Americans will soon receive in the mail a pamphlet, “50 Ways to Shoot your Dog” with a foreword by Paul Simon.

Those who do not wish to shoot their canine friends will still have the so-called Nuclear Option:  Detroit will be sealed off with barbed wire and declared a “Canine Sanctuary Zone.”

“We understand that it will be difficult for Americans, particularly Red State Americans who do not care for Mother Earth, to part with their dogs.  That is why we are offering the Detroit option” said Press Secretary Robert Gibbs.  “All they have to do is drop their dogs off in Detroit.”
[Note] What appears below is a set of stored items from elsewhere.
(** * QuizGen: document-to-quiz pipeline and quiz session engine

  A shallow embedding of the TypeScript sources

    - [src/types.ts]                 (the data model),
    - [src/components/QuizView.tsx]  (the quiz session component),
    - [src/App.tsx]                  ([startQuiz] and its shuffle),
    - [src/services/fileParser.ts]   (the content extractors),
    - [src/components/FileUpload.tsx] ([validateAndSelect]),

  followed by the properties of the specification, each one proved or
  refuted on the embedding. *)

From Stdlib Require Import Ascii String QArith Qround.
From Stdlib Require Import Floats.SpecFloat.
From stdpp Require Import gmap strings list pretty.
Lemma write_loop_spec (ow : Z) (fuel : nat) :
  forall space b out tags,
    sched_ok b -> 0 <= space -> (length (_outbuf b) <= fuel)%nat ->
    let n := Z.min space (Z.of_nat (length (_outbuf b))) in
    exists b',
      write_loop fuel ow space b out tags
      = (b', out ++ take (Z.to_nat n) (_outbuf b),
         tags ++ map (fun t : tag => (ow + Z.of_nat (length out) + t.1, t.2))
                     (filter (fun t : tag => t.1 < n) (starts b))) /\
      sched_ok b' /\
      _outbuf b' = drop (Z.to_nat n) (_outbuf b) /\
      _inbuf b' = _inbuf b /\ _frame_queue b' = _frame_queue b /\
      starts b'
      = map (fun t : tag => (t.1 + - n, t.2)) (filter (fun t : tag => n <= t.1) (starts b)).
Proof.
  induction fuel as [|fuel IH]; intros space b out tags Hok Hsp Hfuel; cbv zeta.
  { destruct (write_nothing ow b out tags (Z.min space (Z.of_nat (length (_outbuf b))))
                Hok ltac:(lia)) as [E1 E2].
    exists b. cbn [write_loop]. rewrite <- E1, <- E2.
    replace (Z.to_nat _) with 0%nat by lia. done. }
  cbn [write_loop].
  destruct (Z.ltb_spec 0 space) as [Hspace|Hspace]; cbn [negb orb].
  2:{ destruct (write_nothing ow b out tags (Z.min space (Z.of_nat (length (_outbuf b))))
                  Hok ltac:(lia)) as [E1 E2].
      exists b. rewrite <- E1, <- E2. replace (Z.to_nat _) with 0%nat by lia. done. }
  destruct (Nat.eqb_spec (length (_outbuf b)) 0) as [Hempty|Hbuf].
  { destruct (write_nothing ow b out tags (Z.min space (Z.of_nat (length (_outbuf b))))
                Hok ltac:(lia)) as [E1 E2].
    exists b. rewrite <- E1, <- E2. replace (Z.to_nat _) with 0%nat by lia. done. }
  set (len := Z.of_nat (length (_outbuf b))) in *.
  set (n := Z.min space len).
  set (P := Z.of_nat (length out)).
  (* One pass from a frame with [head] bytes left, then the rest of the loop. *)
  assert (Hstep : forall head pend rest tags',
            0 < head -> len = head + total rest ->
            Forall (fun l => 0 < l) pend ->
            (0 < head - Z.min space (Z.min head len) -> pend <> []) ->
            (if head - Z.min space (Z.min head len) =? 0 then pend else tail pend) = rest ->
            exists b',
              write_loop fuel ow (space - Z.min space (Z.min head len))
                {| _inbuf := _inbuf b;
                   _outbuf := slice_from (_outbuf b) (Z.min space (Z.min head len));
                   _frame_queue := _frame_queue b;
                   _pending_out_frames := pend;
                   _head_remaining := head - Z.min space (Z.min head len) |}
                (out ++ slice_to (_outbuf b) (Z.min space (Z.min head len))) tags'
              = (b', out ++ take (Z.to_nat n) (_outbuf b),
                 tags' ++ map (fun t : tag => (ow + P + t.1, t.2))
                              (filter (fun t : tag => t.1 < n) (lens_tags head rest))) /\
              sched_ok b' /\
              _outbuf b' = drop (Z.to_nat n) (_outbuf b) /\
              _inbuf b' = _inbuf b /\ _frame_queue b' = _frame_queue b /\
              starts b'
              = map (fun t : tag => (t.1 + - n, t.2))
                    (filter (fun t : tag => n <= t.1) (lens_tags head rest))).
  { intros head pend rest tags' Hhead Hlen Hpend Hne Hrest.
    set (chunk := Z.min space (Z.min head len)) in *.
    assert (Hrestpos : Forall (fun l => 0 < l) rest).
    { rewrite <- Hrest. destruct (_ =? 0); [done|].
      destruct pend; [done|]. by apply Forall_cons in Hpend as [_ ?]. }
    pose proof (total_nonneg rest Hrestpos) as Htot.
    assert (Hchunk : 0 < chunk <= len) by (unfold chunk; lia).
    replace (slice_from (_outbuf b) chunk) with (drop (Z.to_nat chunk) (_outbuf b))
      by (rewrite <- slice_from_nat; f_equal; lia).
    replace (slice_to (_outbuf b) chunk) with (take (Z.to_nat chunk) (_outbuf b))
      by (rewrite <- slice_to_nat; f_equal; lia).
    set (b1 := {| _inbuf := _inbuf b; _outbuf := drop (Z.to_nat chunk) (_outbuf b);
                  _frame_queue := _frame_queue b; _pending_out_frames := pend;
                  _head_remaining := head - chunk |}).
    assert (Hok1 : sched_ok b1).
    { unfold sched_ok, unstarted. cbn [b1 _pending_out_frames _head_remaining _outbuf].
      rewrite Hrest, length_drop. repeat split; [done|lia|done|unfold len in *; lia]. }
    destruct (IH (space - chunk) b1 (out ++ take (Z.to_nat chunk) (_outbuf b)) tags'
                 Hok1 ltac:(lia)) as (b' & E & Hok' & Eo & Ei & Eq & Es).
    { cbn [b1 _outbuf]. rewrite length_drop. unfold len in *. lia. }
    cbv zeta in E, Eo, Es. cbn [b1 _outbuf _inbuf _frame_queue] in E, Eo, Ei, Eq, Es.
    rewrite length_drop in E, Eo, Es.
    replace (Z.min (space - chunk) (Z.of_nat (length (_outbuf b) - Z.to_nat chunk)))
      with (n - chunk) in E, Eo, Es by (unfold n, len in *; lia).
    assert (Est1 : starts b1
                   = map (fun t : tag => (t.1 + - chunk, t.2)) (lens_tags head rest)).
    { unfold starts, unstarted. cbn [b1 _pending_out_frames _head_remaining].
      rewrite Hrest. apply (lens_tags_shift (- chunk) rest head). }
    rewrite Est1 in E, Es.
    exists b'. split; [|split; [done|split; [|split; [done|split; [done|]]]]].
    - rewrite E. f_equal; [f_equal|].
      + rewrite <- app_assoc, take_take_drop. do 2 f_equal. unfold n, len in *. lia.
      + f_equal. rewrite length_app, length_take.
        replace (ow + Z.of_nat (length out + Z.to_nat chunk `min` length (_outbuf b)))
          with (ow + P + chunk) by (unfold P, len in *; lia).
        apply written_tags_shift.
    - rewrite Eo, drop_drop. f_equal. unfold n, len in *. lia.
    - rewrite Es. apply waiting_tags_shift. }
  destruct Hok as (Hpos & Hhr & Hne & Hlen). fold len in Hlen.
  destruct (Z.eqb_spec (_head_remaining b) 0) as [E0|Hhr0].
  - (* a new frame starts: its tag is added at the write head *)
    unfold starts, unstarted in *. rewrite E0 in *. cbn [Z.eqb] in *.
    destruct (_pending_out_frames b) as [|h rest] eqn:Ep.
    { cbn [total foldr] in Hlen. lia. }
    apply Forall_cons in Hpos as [Hh Hrest].
    pose proof (total_nonneg rest Hrest) as Htot.
    cbn [total foldr] in Hlen. fold (total rest) in Hlen.
    destruct (Z.leb_spec (Z.min space (Z.min h len)) 0) as [Hbad|_]; [lia|].
    destruct (Hstep h (if h - Z.min space (Z.min h len) =? 0 then tail (h :: rest)
                       else h :: rest) rest (tags ++ [(ow + P, h)]))
      as (b' & E & Hok' & Eo & Ei & Eq & Es); [lia|lia| | | |].
    + destruct (_ =? 0); [done|by constructor].
    + intros Hgt. destruct (_ =? 0) eqn:Ez; [apply Z.eqb_eq in Ez; lia|done].
    + destruct (h - Z.min space (Z.min h len) =? 0); reflexivity.
    + exists b'. cbn [lens_tags]. rewrite Z.add_0_l, !filter_cons. cbn [fst].
      destruct (decide (0 < n)) as [_|Hbad]; [|unfold n in Hbad; lia].
      destruct (decide (n <= 0)) as [Hbad|_]; [unfold n in Hbad; lia|].
      split; [|done]. rewrite E. f_equal.
      rewrite <- app_assoc. f_equal. cbn [app].
      rewrite map_cons. cbn [fst snd]. rewrite Z.add_0_r. done.
  - (* the frame at the head continues: no tag *)
    destruct (_pending_out_frames b) as [|h0 rest] eqn:Ep; [by destruct Hne; [lia|]|].
    unfold starts, unstarted in *. rewrite Ep in *.
    destruct (Z.eqb_spec (_head_remaining b) 0) as [|_]; [lia|]. cbn [tail] in *.
    apply Forall_cons in Hpos as [Hh Hrest].
    pose proof (total_nonneg rest Hrest) as Htot.
    destruct (Z.leb_spec (Z.min space (Z.min (_head_remaining b) len)) 0)
      as [Hbad|_]; [lia|].
    destruct (Hstep (_head_remaining b)
                (if _head_remaining b - Z.min space (Z.min (_head_remaining b) len) =? 0
                 then rest else h0 :: rest) rest tags)
      as (b' & E & Hok' & Eo & Ei & Eq & Es); [lia|lia| | | |].
    + destruct (_ =? 0); [done|by constructor].
    + intros Hgt. destruct (_ =? 0) eqn:Ez; [apply Z.eqb_eq in Ez; lia|done].
    + destruct (_head_remaining b - Z.min space (Z.min (_head_remaining b) len) =? 0);
        reflexivity.
    + exists b'. done.
Qed.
When word of the nuclear option was first leaked, many dogs took to borrowing their master’s guns and shooting themselves.  One distraught former dog owner recounts coming home from work and finding his dog lying next to his gun.  The dog had left a suicide note that read, “Detroit?  Seriously?  Ruff Ruff.  Sniff.  Ruff. Ruff.  Tell my bitch I love her.”

“Change is always painful” said President Obama.  “But I’m confident that all Americans will do their part to save our planet.”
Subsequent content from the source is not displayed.